Christoffer Dall christoffer.dall at linaro.org
Mon Apr 13 05:57:51 PDT 2015


On Thu, Apr 09, 2015 at 05:53:59PM +0100, Marc Zyngier wrote:
> The world switch spends quite some time dealing with the FP/SIMD
> registers, as the state is quite sizeable (32 128bit registers,
> plus some crumbs on the side). We save/restore them on each
> entry/exit, so that both the host and the guest always see
> the state they expect.
> 
> But let's face it: the host kernel doesn't care.
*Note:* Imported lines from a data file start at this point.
(** Cache hit: a lookup that returns a truthy value ends the call with that
    value, in the world the lookup leaves up to the observer. *)
Lemma call_openai_api_hit
    (prompt : string) (system_prompt : option string) (model : string)
    (temperature : json) (max_tokens : Z) (cb : callback)
    (w : World Obs) (v : json) :
  openai_available E = true ->
  fst (get_cached_response Obs E
         (openai_cache_key prompt system_prompt model temperature max_tokens)
         "openai" w) = Ok v ->
  truthy v = true ->
  let result :=
    call_openai_api Obs E prompt system_prompt model temperature max_tokens
      cb w in
  fst result = Ok v
  /\ same_but_observer (snd result)
       (snd (get_cached_response Obs E
               (openai_cache_key prompt system_prompt model temperature
                  max_tokens) "openai" w)).
Proof.
  intros Havail Hlook Htruthy. cbv zeta.
  unfold call_openai_api. rewrite Havail. cbn [negb].
  rewrite (bind_ok _ _ _ _ _ (notify_ok cb _ w)).
  set (key := openai_cache_key prompt system_prompt model temperature
                max_tokens) in *.
  destruct (lookup_after_notice cb "Preparing to call OpenAI API..." key w)
    as [Hfst Hsame].
  rewrite Hlook in Hfst.
  destruct (get_cached_response Obs E key "openai"
              (snd (notify Obs cb "Preparing to call OpenAI API..." w)))
    as [r1 w1] eqn:Hrun.
  cbn [fst snd] in Hfst, Hsame. subst r1.
  rewrite (bind_ok _ _ _ _ _ Hrun). rewrite Htruthy.
  rewrite (bind_ok _ _ _ _ _ (notify_ok cb _ w1)).
  cbn [fst snd ret]. split; [reflexivity|].
  pose proof (notify_same cb "Retrieved response from cache" w1) as Hs.
  unfold same_but_observer in *.
  destruct (snd (notify Obs cb "Retrieved response from cache" w1)), w1,
    (snd (get_cached_response Obs E key "openai" w)); cbn in *.
  injection Hs as -> -> -> -> -> -> -> ->.
  injection Hsame as -> -> -> -> -> -> -> ->. reflexivity.
Qed.

(** The first iteration of the retry loop when the remote call and the
    write to the cache return. *)
Lemma attempts_success (cb : callback) (key : query_data) (r : request)
    (remaining : nat) (delay : Z) (w wc : World Obs) (answer : json) :
  remote E (remote_calls w) r = Ok answer ->
  cache_response Obs E key answer "openai" 24 (tick_remote w) = (Ok tt, wc) ->
  attempts Obs E cb key r (S remaining) 0 delay w
  = (Ok answer,
     snd (notify Obs cb "Successfully received response from OpenAI" wc)).
Proof.
  intros Hremote Hcache. cbn [attempts].
  change (0 <? 0)%nat with false. cbv iota. unfold try_except.
  rewrite (bind_ok (ret tt) _ w w tt eq_refl).
  assert (Hcall : remote_call Obs E r w = (Ok answer, tick_remote w)).
  { unfold remote_call. now rewrite Hremote. }
  rewrite (bind_ok (remote_call Obs E r) _ _ _ _ Hcall).
  rewrite (bind_ok (cache_response Obs E key answer "openai" 24) _ _ _ _ Hcache).
  rewrite (bind_ok (notify Obs cb _) _ _ _ _ (notify_ok cb _ wc)).
  reflexivity.
Qed.

(** Cache miss and a first remote call that succeeds, the durable store being
    healthy: one remote call, and the answer is written under the key of the
    request as it was given, live for 24 hours. *)
Lemma call_openai_api_miss_success
    (prompt : string) (system_prompt : option string) (model : string)
    (temperature : json) (max_tokens : Z) (cb : callback)
    (w : World Obs) (v answer : json) :
  openai_available E = true ->
  (forall n, db_fault E n = None) ->
  fst (get_cached_response Obs E
         (openai_cache_key prompt system_prompt model temperature max_tokens)
         "openai" w) = Ok v ->
  truthy v = false ->
  (forall e, optimize_prompt (tokenizer E) prompt
               (4000 - count E (or_empty system_prompt))%Q <> Raise e) ->
  (forall r, remote E (remote_calls w) r = Ok answer) ->
  let result :=
    call_openai_api Obs E prompt system_prompt model temperature max_tokens
      cb w in
  fst result = Ok answer
  /\ remote_calls (snd result) = S (remote_calls w)
  /\ exists r,
       lookup (_generate_key
                 (openai_cache_key prompt system_prompt model temperature
                    max_tokens) "openai")
              (api_cache (snd result)) = Some r
       /\ response_data r = answer
       /\ expires_at r = (now w + 24 * 3600)%Z.
Proof.
  intros Havail Hhealthy Hlook Hfalsy Hshape Hremote. cbv zeta.
  unfold call_openai_api. rewrite Havail. cbn [negb].
  rewrite (bind_ok _ _ _ _ _ (notify_ok cb _ w)).
  set (key := openai_cache_key prompt system_prompt model temperature
                max_tokens) in *.
  set (w0 := snd (notify Obs cb "Preparing to call OpenAI API..." w)).
  destruct (lookup_after_notice cb "Preparing to call OpenAI API..." key w)
    as [Hfst Hsame].
  fold w0 in Hfst, Hsame. rewrite Hlook in Hfst.
  pose proof (get_cached_response_frame key "openai" w) as [Hc Hn].
  apply same_but_observer_fields in Hsame
    as (_ & _ & Hn1 & _ & _ & _ & _ & Hc1).
  destruct (get_cached_response Obs E key "openai" w0) as [r1 w1] eqn:Hrun.
  cbn [fst snd] in Hfst, Hn1, Hc1. subst r1.
  rewrite (bind_ok _ _ _ _ _ Hrun). rewrite Hfalsy.
  rewrite (bind_ok _ _ _ _ _ (notify_ok cb _ w1)).
  set (w2 := snd (notify Obs cb "Making API call to OpenAI..." w1)).
  pose proof (notify_same cb "Making API call to OpenAI..." w1) as Hs2.
  fold w2 in Hs2.
  apply same_but_observer_fields in Hs2 as (_ & _ & Hn2 & _ & _ & _ & _ & Hc2).
  match goal with
  | |- context [bind (if ?b then bind (notify Obs cb ?msg) _ else _) _ w2] =>
      destruct (shaping_ok b cb msg prompt _ w2 Hshape)
        as (content & w3 & Hshaping & Hs3)
  end.
  rewrite (bind_ok _ _ _ _ _ Hshaping).
  apply same_but_observer_fields in Hs3 as (_ & _ & Hn3 & _ & _ & _ & _ & Hc3).
  assert (Hcalls : remote_calls w3 = remote_calls w) by congruence.
  assert (Hnow : now w3 = now w) by congruence.
  unfold max_retries.
  match goal with
  | |- context [attempts Obs E cb key ?r 3 0 1 w3] =>
      rewrite (attempts_success cb key r 2 1 w3 _ answer
                 (eq_trans (f_equal (fun n => remote E n r) Hcalls) (Hremote r))
                 (cache_response_healthy key answer "openai" 24 (tick_remote w3)
                    (Hhealthy _) (Hhealthy _) (Hhealthy _)))
  end.
  match goal with
  | |- context [notify Obs cb ?msg ?w4] =>
      pose proof (notify_same cb msg w4) as Hs5;
      set (w5 := snd (notify Obs cb msg w4)) in *;
      apply same_but_observer_fields in Hs5
        as (Hdb5 & _ & _ & _ & _ & _ & _ & Hc5)
  end.
  clearbody w5. cbn [fst snd].
  cbn [api_cache remote_calls now tick_closed set_api_cache tick_db
       tick_opened tick_remote] in Hdb5, Hc5.
  split; [reflexivity|]. split.
  - rewrite Hc5. now rewrite Hcalls.
  - rewrite Hdb5, lookup_upsert. eexists. split; [reflexivity|].
    rewrite Hnow. destruct (lookup _ _); split; reflexivity.
Qed.

(** C7, amended.  Cache-hit short-circuit: when the lookup returns a truthy
    value the call returns it and ends in the world the lookup leaves, up to
    the observer, so nothing is shaped, called or written.  Round trip, the
    durable store being free of faults: after a miss, a first remote call
    that answers a truthy value is the only remote call of the invocation and
    its answer is stored under the key of the request as given, for 24
    hours; a later invocation with the same request, the table unchanged and
    the clock before the expiry, returns that answer without any remote
    call. *)
Theorem call_openai_api_cache_round_trip
    (prompt : string) (system_prompt : option string) (model : string)
    (temperature : json) (max_tokens : Z) (cb : callback) (w : World Obs) :
  openai_available E = true ->
  let key :=
    openai_cache_key prompt system_prompt model temperature max_tokens in
  let invoke :=
    call_openai_api Obs E prompt system_prompt model temperature max_tokens in
  (forall v,
      fst (get_cached_response Obs E key "openai" w) = Ok v ->
      truthy v = true ->
      fst (invoke cb w) = Ok v
      /\ same_but_observer (snd (invoke cb w))
           (snd (get_cached_response Obs E key "openai" w)))
  /\ (forall v answer,
        (forall n, db_fault E n = None) ->
        fst (get_cached_response Obs E key "openai" w) = Ok v ->
        truthy v = false ->
        (forall e, optimize_prompt (tokenizer E) prompt
                     (4000 - count E (or_empty system_prompt))%Q <> Raise e) ->
        (forall r, remote E (remote_calls w) r = Ok answer) ->
        truthy answer = true ->
        fst (invoke cb w) = Ok answer
        /\ remote_calls (snd (invoke cb w)) = S (remote_calls w)
        /\ (exists r,
              lookup (_generate_key key "openai") (api_cache (snd (invoke cb w)))
              = Some r
              /\ response_data r = answer
              /\ expires_at r = (now w + 24 * 3600)%Z)
        /\ forall (cb' : callback) (w' : World Obs),
             api_cache w' = api_cache (snd (invoke cb w)) ->
             (now w' < now w + 24 * 3600)%Z ->
             fst (invoke cb' w') = Ok answer
             /\ remote_calls (snd (invoke cb' w')) = remote_calls w').
Proof.
  intros Havail key invoke. split.
  - intros v Hlook Htruthy. now apply call_openai_api_hit.
  - intros v answer Hhealthy Hlook Hfalsy Hshape Hremote Htruthy.
    destruct (call_openai_api_miss_success prompt system_prompt model
                temperature max_tokens cb w v answer
                Havail Hhealthy Hlook Hfalsy Hshape Hremote)
      as (Hres & Hcalls & r & Hrow & Hdata & Hexp).
    fold key in Hrow. fold invoke in Hres, Hcalls, Hrow.
    split; [exact Hres|]. split; [exact Hcalls|].
    split; [exists r; repeat split; assumption|].
    intros cb' w' Htable Hlive.
    assert (Hhit : fst (get_cached_response Obs E key "openai" w') = Ok answer).
    { rewrite <- Hdata. apply get_cached_response_hit; try apply Hhealthy.
      - now rewrite Htable.
      - now rewrite Hexp. }
    destruct (call_openai_api_hit prompt system_prompt model temperature
                max_tokens cb' w' answer Havail Hhit Htruthy) as [Hres' Hsame'].
    fold invoke in Hres', Hsame'. split; [exact Hres'|].
    apply same_but_observer_fields in Hsame' as (_ & _ & _ & _ & _ & _ & _ & Hc).
    rewrite Hc. apply get_cached_response_frame.
Qed.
It is the host
> userspace that actually cares about FP. An obvious improvement is
> to remove the save/restore from the world switch, and only perform
> it when we're about to enter/exit the guest (by plugging it into
> vcpu_load/vcpu_put). The effect is pretty spectacular when running
> hackbench (which is the only benchmark worth looking at):
> 
> Without this patch:
> 
> 	Running with 50*40 (== 2000) tasks.
> 	Time: 36.756
> 	Running with 50*40 (== 2000) tasks.
> 	Time: 36.679
> 	Running with 50*40 (== 2000) tasks.
> 	Time: 36.699
> 
> With this patch:
> 
> 	Running with 50*40 (== 2000) tasks.
> 	Time: 30.947
> 	Running with 50*40 (== 2000) tasks.
> 	Time: 30.868
> 	Running with 50*40 (== 2000) tasks.
> 	Time: 30.961
> 
> This is on a HiKey board (8*A53), with a 4 vcpu guest.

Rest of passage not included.